Three identical wires L_o, diameter d, are arranged like a Y letter (please see attachment)

Each end of the wires is secured to a wall. Initial tension is approximately zero. If the wires are cooled ΔT, find the distance the knot moves to the right and the final tension in each wire. (assume θ does not change when the knot moves.)

Homework Equations

ΔL = L_o\alphaΔT
ΔL/L_o = -F/AY = \alphaΔT

The Attempt at a Solution

Tensions in wires: F_wire1 = 2 * F_wire2 * cos(θ/2)
Here is where I'm stuck. I think that the total expansion is zero, so the equation is something like this

ΔL_total = ΔL_wire1 + ΔL_wire2 cos(θ/2)
= (L_o\alphaΔT - L_o F_wire1/AY) + ( L_o\alphaΔT - L_o F_wire2/AY) cos(θ/2) = 0

But I got the wrong answers. It is hard for me to visualize how the system changes with the assumption that θ is still the same. It doesn't make sense. Please help me.
Thank you very much.

 

[Sunil Simha]

This question can be solved by assuming a Young's modulus (Y) for the material.
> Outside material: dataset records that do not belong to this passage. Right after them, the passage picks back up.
(* ===== verification/Loader.v ===== *)
(** scheduler/_loader.py: from a parsed workflow document to a [WorkflowConfig].

    Reading TOML is the standard library's; the document gate is generated code: [gate] tells which
    documents it accepts.  A document is what [tomllib] gives for one of the right shape. *)
From S2P Require Import Prelude PyDict Types Graph Validator.

(** [prechecks] and [postchecks] sections *)
Record raw_agent_check := {
  ra_agent : string; ra_task : string; ra_block_threshold : string; ra_variables : option (list string)
}.
Record raw_checks := { rc_scripts : option (list string); rc_agents : option (list raw_agent_check) }.

(** A task table.  A [TaskBase] has its plain fields, with the defaults where a field is missing. *)
Inductive raw_task :=
| RawTask (fields : TaskBase) (prechecks postchecks : option raw_checks) (subtasks : option (list raw_task)).

Record document := {
  d_name : string;
  d_description : string;
  d_escalation_policy : option string;
  d_tasks : list raw_task;
  d_dependencies : option (dict string (list string));
  d_services : option (list ServiceConfig)
}.

(** [Severity(...)] *)
Definition severity_of (s : string) : result Severity :=
  match find (fun p => bool_decide (p.1 = s))
          [("critical", CRITICAL); ("major", MAJOR); ("minor", MINOR); ("nit", NIT)]%string with
  | Some (_, severity) => Ok severity
  | None => Raise (ValueError "is not a valid Severity")
  end.

Definition _parse_postchecks (raw : raw_checks) : result (list Execution) :=
  agents ← rmap (fun a =>
    severity ← severity_of (ra_block_threshold a);
    Ok (AgentExecution (ra_agent a) (ra_task a) severity (default [] (ra_variables a))))
    (default [] (rc_agents raw));
  Ok (map ScriptExecution (default [] (rc_scripts raw)) ++ agents).

Definition parse_checks (raw : option raw_checks) : result (list Execution) :=
  match raw with Some raw => _parse_postchecks raw | None => Ok [] end.

(** [orchestrator] and [execution_target] are no document fields. *)
Fixpoint _parse_task (raw : raw_task) : result TaskSpec :=
  let 'RawTask fields prechecks postchecks subtasks := raw in
  pre ← parse_checks prechecks;
  post ← parse_checks postchecks;
  subs ← (match subtasks with
          | Some subs => subs ← rmap _parse_task subs; Ok (Some subs)
          | None => Ok None
          end);
  Ok (mkTaskSpec (fields .[ts_orchestrator := None] .[ts_execution_target := None]) pre post subs).

(** [_validate_dependencies] *)
Definition check_dependency (task_names : list string) (sd : string * list string) : result unit :=
  if decide (sd.1 ∈ task_names) then
    if decide (Forall (fun dep => dep ∈ task_names) sd.2) then Ok tt
    else Raise (ValueError "Dependency target does not match any task")
  else Raise (ValueError "Dependency source does not match any task").

Definition _validate_dependencies (dependencies : dict string (list string)) (task_names : list string) :
    result unit :=
  rfold (fun _ sd => check_dependency task_names sd) tt (ditems dependencies).

(** [EscalationPolicy(...)] *)
Definition policy_of (s : string) : result EscalationPolicy :=
  match find (fun p => bool_decide (p.1 = s))
          [("continue_independent", CONTINUE_INDEPENDENT); ("halt", HALT); ("abort_all", ABORT_ALL)]%string with
  | Some (_, policy) => Ok policy
  | None => Raise (ValueError "is not a valid EscalationPolicy")
  end.

(** [task.model_copy(update={"depends_on": ...})] *)
Definition with_depends_on (deps : list string) (task : TaskSpec) : TaskSpec :=
  let 'mkTaskSpec base pre post subs := task in mkTaskSpec (base .[ts_depends_on := Some deps]) pre post subs.

Section loader.
Context (gate : document -> bool).

Definition load_workflow (data : document) : result WorkflowConfig :=
  if gate data then
    tasks ← rmap _parse_task (d_tasks data);
    let dependencies := default ∅ (d_dependencies data) in
    _validate_dependencies dependencies (spec_names tasks) ≫= fun _ =>
    let updated_tasks := map (fun task : TaskSpec =>
      match dependencies !! ts_name task with
      | Some deps => with_depends_on deps task
      | None => task
      end) tasks in
    policy ← (match d_escalation_policy data with
              | Some s => policy_of s
              | None => Ok CONTINUE_INDEPENDENT
              end);
    Ok {| wc_name := d_name data; wc_description := d_description data; wc_tasks := updated_tasks;
          wc_dependencies := dependencies; wc_escalation_policy := policy;
          wc_services := default [] (d_services data) |}
  else Raise (ValueError "Invalid workflow document").

(** The order in which [_execute_task_groups] runs the tasks of a workflow. *)
Definition task_groups (config : WorkflowConfig) : result (list (list string)) :=
  let graph := build_graph (wc_tasks config) (wc_dependencies config) in
  order ← topological_sort graph;
  find_parallel_groups graph order.
End loader.

(** ** Lemmas *)

Lemma validate_dependencies_ok dependencies names :
  _validate_dependencies dependencies names = Ok tt <->
  forall source deps, (source, deps) ∈ ditems dependencies ->
    source ∈ names /\ forall dep, dep ∈ deps -> dep ∈ names.
Proof.
  unfold _validate_dependencies. induction (ditems dependencies) as [|[source deps] items IH]; cbn [rfold].
  - split; [|done]. by intros _ s d ?%not_elem_of_nil.
  - unfold check_dependency; cbn [fst snd]. split.
    + destruct (decide (source ∈ names)) as [Hs|]; [|done].
      destruct (decide (Forall (fun dep => dep ∈ names) deps)) as [Hd|]; [|done]. rewrite Forall_forall in Hd.
      intros E s d [[= -> ->]|Hin]%elem_of_cons; [done|]. by apply (proj1 IH E).
    + intros Hall. destruct (Hall source deps) as [Hs Hd]; [left|]. rewrite decide_True by done.
      rewrite decide_True by by apply Forall_forall. apply IH. intros s d Hin. apply Hall. by right.
Qed.

(** What a loaded configuration has of its document. *)
Lemma load_workflow_ok gate data config :
  load_workflow gate data = Ok config ->
  wc_dependencies config = default ∅ (d_dependencies data) /\
  (exists tasks, rmap _parse_task (d_tasks data) = Ok tasks /\ spec_names tasks = task_names config /\
     wc_tasks config = map (fun task : TaskSpec =>
       match wc_dependencies config !! ts_name task with
       | Some deps => with_depends_on deps task | None => task end) tasks) /\
  _validate_dependencies (wc_dependencies config) (task_names config) = Ok tt.
Proof.
  unfold load_workflow. destruct (gate data); [|done].
  destruct (rmap _parse_task (d_tasks data)) as [tasks|e]; [|done]. cbn [mbind result_bind].
  set (deps := default ∅ (d_dependencies data)).
  destruct (_validate_dependencies deps (spec_names tasks)) as [[]|e] eqn:Hv; [|done]. cbn [mbind result_bind].
  set (tasks' := map _ tasks).
  assert (Hn : spec_names tasks' = spec_names tasks).
  { unfold tasks', spec_names. rewrite <- list_fmap_compose. apply list_fmap_ext. intros i [b pre post subs] _.
    simpl. by destruct (deps !! ts_name b). }
  destruct (match d_escalation_policy data with Some s => policy_of s | None => _ end) as [policy|e]; [|done].
  intros [= <-]. unfold task_names. cbn [wc_tasks wc_dependencies]. fold (spec_names tasks'). rewrite Hn.
  split; [done|]. split; [|done]. by exists tasks.
Qed.

(** The groups of a configuration. *)
Lemma task_groups_spec config groups :
  dwf (wc_dependencies config) -> task_groups config = Ok groups ->
  let graph := build_graph (wc_tasks config) (wc_dependencies config) in
  concat groups ≡ₚ dkeys graph /\ NoDup (concat groups) /\
  forall i g n, groups !! i = Some g -> n ∈ g ->
    (forall dep, dep ∈ deps_of graph n -> exists j g', j < i /\ groups !! j = Some g' /\ dep ∈ g') /\
    (0 < i -> exists dep, dep ∈ deps_of graph n).
Proof.
  intros Hdwf Hg graph. unfold task_groups in Hg. fold graph in Hg.
  pose proof (built_wf (wc_tasks config) _ Hdwf) as Hwf. fold graph in Hwf.
  destruct (topological_sort graph) as [order|e] eqn:Et; [|done].
  assert (Hcl : closed graph).
  { intros node dep Hdep. apply dec_stable. intros Hno.
    destruct (topological_sort_unknown graph node dep (proj1 Hwf) Hdep Hno) as (k & Ek & _). congruence. }
  pose proof (topological_sort_spec graph Hwf Hcl) as Hsort. rewrite Et in Hsort.
  destruct Hsort as (Hperm & Htopo & _).
  assert (Hno : NoDup order) by (rewrite Hperm; apply Hwf).
  destruct (find_parallel_groups_spec graph order Hno Htopo) as (groups' & Eg & Hconcat & Hgroups).
  change (find_parallel_groups graph order = Ok groups) in Hg. rewrite Eg in Hg. injection Hg as <-.
  split; [by rewrite Hconcat|]. split; [by rewrite Hconcat|].
  intros i g n Hi Hn. destruct (Hgroups i g n Hi Hn) as [H1 H2]. split; [done|].
  intros (dep & _ & Hd & _)%H2. by exists dep.
Qed.

Lemma sorted_groups config order :
  dwf (wc_dependencies config) -> closed (build_graph (wc_tasks config) (wc_dependencies config)) ->
  topological_sort (build_graph (wc_tasks config) (wc_dependencies config)) = Ok order ->
  exists groups, task_groups config = Ok groups.
Proof.
  intros Hdwf Hcl Et. unfold task_groups.
  pose proof (built_wf (wc_tasks config) _ Hdwf) as Hwf. set (graph := build_graph _ _) in *.
  pose proof (topological_sort_spec graph Hwf Hcl) as Hsort. rewrite Et in Hsort |- *.
  destruct Hsort as (Hperm & Htopo & _).
  assert (Hno : NoDup order) by (rewrite Hperm; apply Hwf).
  destruct (find_parallel_groups_spec graph order Hno Htopo) as (groups & Eg & _). by exists groups.
Qed.

Lemma deps_closed config :
  dwf (wc_dependencies config) ->
  (forall source deps, (source, deps) ∈ ditems (wc_dependencies config) ->
     source ∈ task_names config /\ forall dep, dep ∈ deps -> dep ∈ task_names config) ->
  closed (build_graph (wc_tasks config) (wc_dependencies config)) /\
  forall n, n ∈ dkeys (build_graph (wc_tasks config) (wc_dependencies config)) <-> n ∈ task_names config.
Proof.
  intros Hdwf Hd.
  assert (Hk : forall n, n ∈ dkeys (build_graph (wc_tasks config) (wc_dependencies config)) <-> n ∈ task_names config).
  { intros n. rewrite built_keys by done. change (spec_names (wc_tasks config)) with (task_names config).
    split; [|by left]. intros [?|Hn]; [done|].
    apply elem_of_dkeys in Hn. destruct (wc_dependencies config !! n) as [deps|] eqn:E; [|done].
    by apply dict_lookup_Some_in, Hd in E as [? _]. }
  split; [|done]. intros node dep Hdep. apply Hk. apply built_deps in Hdep as (deps & E & Hin); [|done].
  apply dict_lookup_Some_in, Hd in E as [_ E]. by apply E.
Qed.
It helps to draw the diagram of individual wires before cooling, after cooling (assuming absence of other wires) and the real scenario after cooling. I have attached these in this reply. So just check it out and see whether it works. Here x is the required extension.

 

[CWatters]

θ would change but the change could be small so they are telling you to assume it's constant.

I reckon for some angles Δx could be -ve, 0 or +ve.

 

[awerter]

Thank you for all your help! I can do it now.